## Task goal
Give back exactly the lines of the entries below from the line with "(** The report" to the line with "(List.map (dnsLookupCheck env)", inclusive, and only those.

Collected data:

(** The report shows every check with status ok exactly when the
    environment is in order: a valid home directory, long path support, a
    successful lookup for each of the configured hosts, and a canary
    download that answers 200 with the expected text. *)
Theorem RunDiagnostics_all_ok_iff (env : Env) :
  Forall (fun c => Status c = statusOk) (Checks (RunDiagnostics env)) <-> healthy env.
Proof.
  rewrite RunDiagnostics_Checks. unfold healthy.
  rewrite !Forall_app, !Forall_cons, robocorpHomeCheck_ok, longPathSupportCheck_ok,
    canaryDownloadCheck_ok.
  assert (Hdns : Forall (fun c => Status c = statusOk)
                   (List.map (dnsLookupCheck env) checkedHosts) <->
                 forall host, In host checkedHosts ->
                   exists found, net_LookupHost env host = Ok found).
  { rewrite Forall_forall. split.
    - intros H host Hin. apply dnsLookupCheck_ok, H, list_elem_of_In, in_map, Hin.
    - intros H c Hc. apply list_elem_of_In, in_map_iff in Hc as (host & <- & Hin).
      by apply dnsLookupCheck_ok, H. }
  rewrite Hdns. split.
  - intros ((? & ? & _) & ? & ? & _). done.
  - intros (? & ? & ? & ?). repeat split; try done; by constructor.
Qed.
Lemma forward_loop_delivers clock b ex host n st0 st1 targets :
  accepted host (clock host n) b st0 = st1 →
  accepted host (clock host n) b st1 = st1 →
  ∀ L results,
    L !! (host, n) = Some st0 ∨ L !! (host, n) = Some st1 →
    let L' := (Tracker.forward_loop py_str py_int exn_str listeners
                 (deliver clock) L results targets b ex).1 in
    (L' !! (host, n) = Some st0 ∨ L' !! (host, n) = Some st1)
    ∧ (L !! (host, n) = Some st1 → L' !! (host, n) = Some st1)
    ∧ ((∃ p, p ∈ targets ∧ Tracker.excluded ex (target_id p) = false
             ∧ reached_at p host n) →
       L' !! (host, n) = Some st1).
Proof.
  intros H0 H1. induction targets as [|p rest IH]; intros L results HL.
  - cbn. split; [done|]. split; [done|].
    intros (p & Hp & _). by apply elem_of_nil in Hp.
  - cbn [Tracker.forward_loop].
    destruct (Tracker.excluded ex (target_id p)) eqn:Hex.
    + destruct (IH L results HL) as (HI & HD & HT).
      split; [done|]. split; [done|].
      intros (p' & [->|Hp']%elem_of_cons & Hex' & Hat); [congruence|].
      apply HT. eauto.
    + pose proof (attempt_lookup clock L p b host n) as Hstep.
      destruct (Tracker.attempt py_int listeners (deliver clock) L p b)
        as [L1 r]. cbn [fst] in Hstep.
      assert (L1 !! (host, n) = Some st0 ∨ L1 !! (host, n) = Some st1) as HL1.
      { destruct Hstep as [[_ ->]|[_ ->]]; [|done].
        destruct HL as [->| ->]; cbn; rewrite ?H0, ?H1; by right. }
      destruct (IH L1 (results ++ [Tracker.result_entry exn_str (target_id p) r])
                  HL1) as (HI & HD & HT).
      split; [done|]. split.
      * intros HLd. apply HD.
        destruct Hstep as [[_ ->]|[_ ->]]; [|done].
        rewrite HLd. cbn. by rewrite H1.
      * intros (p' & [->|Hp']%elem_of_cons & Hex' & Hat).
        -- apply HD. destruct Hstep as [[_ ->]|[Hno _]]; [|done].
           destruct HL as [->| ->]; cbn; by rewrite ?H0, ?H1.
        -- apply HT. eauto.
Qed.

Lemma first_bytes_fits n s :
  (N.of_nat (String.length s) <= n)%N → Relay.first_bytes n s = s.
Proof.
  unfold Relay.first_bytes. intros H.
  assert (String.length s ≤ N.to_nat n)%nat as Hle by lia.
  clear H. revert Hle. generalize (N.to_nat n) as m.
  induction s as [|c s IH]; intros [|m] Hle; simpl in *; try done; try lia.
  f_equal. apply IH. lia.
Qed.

--

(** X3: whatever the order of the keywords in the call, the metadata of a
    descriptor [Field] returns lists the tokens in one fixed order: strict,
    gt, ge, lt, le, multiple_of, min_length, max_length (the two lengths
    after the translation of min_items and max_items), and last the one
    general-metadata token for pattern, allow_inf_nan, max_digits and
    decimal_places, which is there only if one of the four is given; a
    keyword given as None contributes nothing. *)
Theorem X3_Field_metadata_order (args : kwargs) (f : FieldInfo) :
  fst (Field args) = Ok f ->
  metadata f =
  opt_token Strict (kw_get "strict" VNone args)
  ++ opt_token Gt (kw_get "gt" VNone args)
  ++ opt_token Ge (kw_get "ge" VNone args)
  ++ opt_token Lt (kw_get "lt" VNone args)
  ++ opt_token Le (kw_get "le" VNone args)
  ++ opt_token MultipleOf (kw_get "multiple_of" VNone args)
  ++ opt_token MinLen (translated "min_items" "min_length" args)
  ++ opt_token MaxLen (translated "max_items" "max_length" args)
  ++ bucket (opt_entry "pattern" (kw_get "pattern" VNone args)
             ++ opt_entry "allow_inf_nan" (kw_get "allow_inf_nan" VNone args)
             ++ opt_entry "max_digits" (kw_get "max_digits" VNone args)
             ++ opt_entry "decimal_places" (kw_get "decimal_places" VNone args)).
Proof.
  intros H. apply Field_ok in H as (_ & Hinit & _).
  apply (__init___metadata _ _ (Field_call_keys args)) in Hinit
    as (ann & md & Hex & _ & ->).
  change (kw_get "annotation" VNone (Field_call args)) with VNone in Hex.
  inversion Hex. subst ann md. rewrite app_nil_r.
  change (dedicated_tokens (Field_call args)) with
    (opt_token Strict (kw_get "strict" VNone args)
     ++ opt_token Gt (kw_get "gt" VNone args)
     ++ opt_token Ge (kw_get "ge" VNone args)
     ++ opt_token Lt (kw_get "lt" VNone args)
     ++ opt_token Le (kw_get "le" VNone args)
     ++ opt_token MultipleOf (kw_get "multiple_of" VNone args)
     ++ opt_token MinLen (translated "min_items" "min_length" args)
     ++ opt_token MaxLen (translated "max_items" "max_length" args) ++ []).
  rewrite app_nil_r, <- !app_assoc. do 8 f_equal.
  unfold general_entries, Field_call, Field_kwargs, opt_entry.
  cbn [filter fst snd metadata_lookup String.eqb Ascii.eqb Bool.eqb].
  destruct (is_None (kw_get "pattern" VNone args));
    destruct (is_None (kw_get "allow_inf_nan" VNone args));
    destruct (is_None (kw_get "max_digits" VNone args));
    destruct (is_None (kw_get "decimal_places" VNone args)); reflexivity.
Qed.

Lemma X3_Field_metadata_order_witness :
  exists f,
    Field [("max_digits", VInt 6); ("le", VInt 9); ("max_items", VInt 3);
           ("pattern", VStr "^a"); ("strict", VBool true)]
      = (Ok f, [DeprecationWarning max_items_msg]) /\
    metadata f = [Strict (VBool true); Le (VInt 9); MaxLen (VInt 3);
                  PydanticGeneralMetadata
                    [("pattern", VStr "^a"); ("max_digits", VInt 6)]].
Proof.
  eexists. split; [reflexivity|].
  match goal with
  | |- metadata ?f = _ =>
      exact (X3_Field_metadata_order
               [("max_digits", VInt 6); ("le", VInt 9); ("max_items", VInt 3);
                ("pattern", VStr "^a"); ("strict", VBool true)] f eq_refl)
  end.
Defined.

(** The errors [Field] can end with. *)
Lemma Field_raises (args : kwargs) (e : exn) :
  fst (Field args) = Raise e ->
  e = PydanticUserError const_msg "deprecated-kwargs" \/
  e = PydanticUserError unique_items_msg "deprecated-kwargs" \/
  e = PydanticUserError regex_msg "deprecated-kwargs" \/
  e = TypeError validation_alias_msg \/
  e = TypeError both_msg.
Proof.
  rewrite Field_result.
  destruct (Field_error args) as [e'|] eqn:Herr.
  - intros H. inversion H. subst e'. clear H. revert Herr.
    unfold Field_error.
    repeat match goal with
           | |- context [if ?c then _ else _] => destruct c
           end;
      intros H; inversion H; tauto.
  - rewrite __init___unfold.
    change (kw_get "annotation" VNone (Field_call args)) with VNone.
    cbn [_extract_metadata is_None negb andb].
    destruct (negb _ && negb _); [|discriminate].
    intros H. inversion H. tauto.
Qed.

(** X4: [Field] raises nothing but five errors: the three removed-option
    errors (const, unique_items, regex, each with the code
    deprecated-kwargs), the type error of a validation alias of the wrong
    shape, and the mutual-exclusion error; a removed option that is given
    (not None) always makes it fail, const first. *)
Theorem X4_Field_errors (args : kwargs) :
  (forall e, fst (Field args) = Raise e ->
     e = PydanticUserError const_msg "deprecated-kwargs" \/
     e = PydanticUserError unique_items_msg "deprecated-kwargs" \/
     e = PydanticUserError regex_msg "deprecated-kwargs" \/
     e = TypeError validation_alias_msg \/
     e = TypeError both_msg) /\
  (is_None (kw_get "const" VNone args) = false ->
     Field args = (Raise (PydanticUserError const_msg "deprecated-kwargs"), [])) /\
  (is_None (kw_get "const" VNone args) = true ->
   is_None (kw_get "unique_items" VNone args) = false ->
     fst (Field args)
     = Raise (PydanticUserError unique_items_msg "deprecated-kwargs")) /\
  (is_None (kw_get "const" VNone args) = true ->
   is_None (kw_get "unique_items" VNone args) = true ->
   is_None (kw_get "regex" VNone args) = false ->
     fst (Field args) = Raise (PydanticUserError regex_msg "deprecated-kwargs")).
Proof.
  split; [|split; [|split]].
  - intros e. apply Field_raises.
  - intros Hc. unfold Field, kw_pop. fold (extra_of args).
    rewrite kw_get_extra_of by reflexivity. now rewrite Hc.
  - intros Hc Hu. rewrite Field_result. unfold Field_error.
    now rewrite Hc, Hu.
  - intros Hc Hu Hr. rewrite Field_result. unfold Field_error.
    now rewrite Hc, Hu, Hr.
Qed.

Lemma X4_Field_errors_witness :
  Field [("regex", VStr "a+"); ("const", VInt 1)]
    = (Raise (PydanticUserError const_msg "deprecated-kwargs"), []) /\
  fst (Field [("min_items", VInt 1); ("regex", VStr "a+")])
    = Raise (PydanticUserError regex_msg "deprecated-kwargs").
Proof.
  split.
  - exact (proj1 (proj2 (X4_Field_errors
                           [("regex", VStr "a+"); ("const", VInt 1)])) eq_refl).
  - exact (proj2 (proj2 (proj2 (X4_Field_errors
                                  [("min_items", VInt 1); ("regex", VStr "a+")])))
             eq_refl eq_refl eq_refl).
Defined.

## Reply to the exercise
(** The report shows every check with status ok exactly when the
    environment is in order: a valid home directory, long path support, a
    successful lookup for each of the configured hosts, and a canary
    download that answers 200 with the expected text. *)
Theorem RunDiagnostics_all_ok_iff (env : Env) :
  Forall (fun c => Status c = statusOk) (Checks (RunDiagnostics env)) <-> healthy env.
Proof.
  rewrite RunDiagnostics_Checks. unfold healthy.
  rewrite !Forall_app, !Forall_cons, robocorpHomeCheck_ok, longPathSupportCheck_ok,
    canaryDownloadCheck_ok.
  assert (Hdns : Forall (fun c => Status c = statusOk)
                   (List.map (dnsLookupCheck env) checkedHosts) <->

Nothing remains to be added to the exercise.